Re: [PATCH] Fix vmtruncate race and distributed filesystem race

linux-mm.kvack.org archive mirror
 help / color / mirror / Atom feed

From: Andrea Arcangeli <andrea@suse.de>
To: Dave McCracken <dmccr@us.ibm.com>
Cc: Andrew Morton <akpm@digeo.com>,
	linux-mm@kvack.org, linux-kernel@vger.kernel.org
Subject: Re: [PATCH] Fix vmtruncate race and distributed filesystem race
Date: Fri, 20 Jun 2003 02:17:43 +0200	[thread overview]
Message-ID: <20030620001743.GI18317@dualathlon.random> (raw)
In-Reply-To: <184910000.1055458610@baldur.austin.ibm.com>

Hi,

On Thu, Jun 12, 2003 at 05:56:50PM -0500, Dave McCracken wrote:
> --- 2.5.70-mm8/./mm/memory.c	2003-06-12 13:37:31.000000000 -0500
> +++ 2.5.70-mm8-trunc/./mm/memory.c	2003-06-12 17:51:55.000000000 -0500
> @@ -1138,6 +1138,8 @@ invalidate_mmap_range(struct address_spa
>  			hlen = ULONG_MAX - hba + 1;
>  	}
>  	down(&mapping->i_shared_sem);
> +	/* Protect against page fault */
> +	atomic_inc(&mapping->truncate_count);
>  	if (unlikely(!list_empty(&mapping->i_mmap)))
>  		invalidate_mmap_range_list(&mapping->i_mmap, hba, hlen);
>  	if (unlikely(!list_empty(&mapping->i_mmap_shared)))
> @@ -1390,8 +1392,10 @@ do_no_page(struct mm_struct *mm, struct 
>  	unsigned long address, int write_access, pte_t *page_table, pmd_t *pmd)
>  {
>  	struct page * new_page;
> +	struct address_space *mapping;
>  	pte_t entry;
>  	struct pte_chain *pte_chain;
> +	unsigned sequence;
>  	int ret;
>  
>  	if (!vma->vm_ops || !vma->vm_ops->nopage)
> @@ -1400,6 +1404,9 @@ do_no_page(struct mm_struct *mm, struct 
>  	pte_unmap(page_table);
>  	spin_unlock(&mm->page_table_lock);
>  
> +	mapping = vma->vm_file->f_dentry->d_inode->i_mapping;
> +retry:
> +	sequence = atomic_read(&mapping->truncate_count);
>  	new_page = vma->vm_ops->nopage(vma, address & PAGE_MASK, 0);
>  
>  	/* no page was available -- either SIGBUS or OOM */
> @@ -1428,6 +1435,16 @@ do_no_page(struct mm_struct *mm, struct 
>  	}
>  
>  	spin_lock(&mm->page_table_lock);
> +	/*
> +	 * For a file-backed vma, someone could have truncated or otherwise
> +	 * invalidated this page.  If invalidate_mmap_range got called,
> +	 * retry getting the page.
> +	 */
> +	if (unlikely(sequence != atomic_read(&mapping->truncate_count))) {
> +		spin_unlock(&mm->page_table_lock);
> +		page_cache_release(new_page);
> +		goto retry;
> +	}
>  	page_table = pte_offset_map(pmd, address);

maybe I'm missing something silly but this fixes nothing IMHO. It's not
a coincidence I used the seq_lock (aka frlock in 2.4-aa) in my fix, a
single counter increment isn't nearly enough, you definitely need _both_
an entry and exit point in do_truncate or you'll never know if
vmtruncate has been running under you.
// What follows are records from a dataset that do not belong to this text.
Lemma pending_never_valid m checks r :
  mf_approvalState (mf_body m) = Some pending_reapproval ->
  verifyToolManifest crypto m checks = Ok r -> mr_valid r = false /\ mr_reapprovalRequired r = true.
Proof.
  intros Hp Hr. assert (metadata_prints checks) as Hm.
  { intros v Hv. unfold verifyToolManifest in Hr. rewrite Hv in Hr.
    apply result_bind_ok in Hr as (canon & _ & Hr).
    destruct (check_attestor crypto m canon checks) as [[[? ?] ?] ?].
    apply result_bind_ok in Hr as (ok & Hok & _). apply result_bind_ok in Hok as (h & Hh & _). by exists h. }
  destruct (manifest_verdict m checks Hm) as (canon & r' & _ & Hr' & Hv & Hf).
  rewrite Hr in Hr'. apply Ok_inj in Hr' as <-. split; [|by apply Hf].
  apply not_true_iff_false. intros [_ _ _ _ _ Ha]%Hv. done.
Qed.

End crypto.

(** (C24) The verdict on a manifest is exactly what its documentation lists: the authoritative
    attestor key verifies the signature over the canonical body (the key resolved for the
    asserted identity, and the caller's only when none is asserted), the hashes at hand match,
    an asserted publisher co-signed under its own resolved key, no claimed namespace over the
    tool's name belongs to another party, and no re-approval is pending.  Resolution failures
    are verdicts, never exceptions: where metadata to compare, if any, has a canonical text,
    the call returns. *)
Theorem manifest_verdict_exact crypto m checks :
  metadata_prints crypto checks ->
  exists canon r, canonicalManifestBody (mf_body m) = Ok canon /\
    verifyToolManifest crypto m checks = Ok r /\
    (mr_valid r = true <-> genuine crypto m canon checks) /\ flags_hold crypto m canon checks r.
Proof. apply manifest_verdict. Qed.

(** A manifest just created verifies for its own attestor and publisher: whatever the
    implementation, metadata and namespace claims at hand, the verdict is valid exactly when
    the hashes are those of the inputs, no claim is foreign and the manifest was not created
    pending. *)
Theorem created_manifest_verifies crypto input now m checks pub :
  createToolManifest crypto input now = Ok m ->
  attestor_key (mf_body m) checks = Some pub -> key_pair crypto (in_attestorPrivateKey input) pub ->
  publisher_holds crypto (mf_body m) (present_key (in_publisherPrivateKey input)) checks ->
  metadata_prints crypto checks ->
  exists r, verifyToolManifest crypto m checks = Ok r /\
    (mr_valid r = true <->
       (forall i, currentImplementation checks = Some i ->
          SHA256 crypto i = SHA256 crypto (in_implementation input)) /\
       (forall v, currentMetadata checks = Some v ->
          hashMetadata crypto v = hashMetadata crypto (in_metadata input)) /\
       foreign_claims m (namespaceClaims checks) = [] /\
       in_approvalState input <> Some pending_reapproval).
Proof.
  unfold createToolManifest. intros (h & Hh & H)%result_bind_ok Ha Hk Hp Hm.
  pose proof H as H'. apply sign_manifest_ok in H' as [Hb _]. rewrite Hb in Ha, Hp.
  destruct (signed_manifest_verdict crypto _ _ _ m checks pub H Ha Hk Hp Hm) as (r & Hr & Hv).
  exists r. split; [done|]. rewrite Hv, (hashMetadataForWrite_read crypto _ h Hh).
  cbn [mf_implementationHash mf_metadataHash mf_approvalState].
  assert (Some (default approved (in_approvalState input)) <> Some pending_reapproval <->
          in_approvalState input <> Some pending_reapproval) as Hst.
  { destruct (in_approvalState input); cbn; split; congruence. }
  by rewrite Hst.
Qed.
The first increment is like the
down_read, the second increment is the up_read. Both are necessary to
trap any vmtruncate during the do_no_page.

Your patch traps this timing case:

	CPU 0			CPU 1
	----------		-----------
				do_no_page
	truncate
				read counter

	increment counter
	vmtruncate
				->nopage
				read counter again -> different so retry


but you can't trap this with a single counter increment in do_truncate:

	CPU 0			CPU 1
	----------		-----------
				do_no_page
	truncate
	increment counter
				read counter
				->nopage
	vmtruncate
				read counter again -> different so retry

thanks to the second counter increment after vmtruncate in my fix, the
above race couldn't happen.

About the down(&inode->i_sem); up(), that you dropped under Andrew's
suggestion, while that maybe ugly, it will have a chance to save cpu,
and since it's a slow path such goto, it's definitely worthwhile to keep
it IMHO. Otherwise one cpu will keep scheduling in a loop until truncate
returns, and it can take time since it may have to do I/O or wait on
some I/O semaphore. It wouldn't be DoSable, because the
ret-from-exception will check need_resched, but still it's bad for cpu
utilization and such a waste can be avoided trivially as in my fix.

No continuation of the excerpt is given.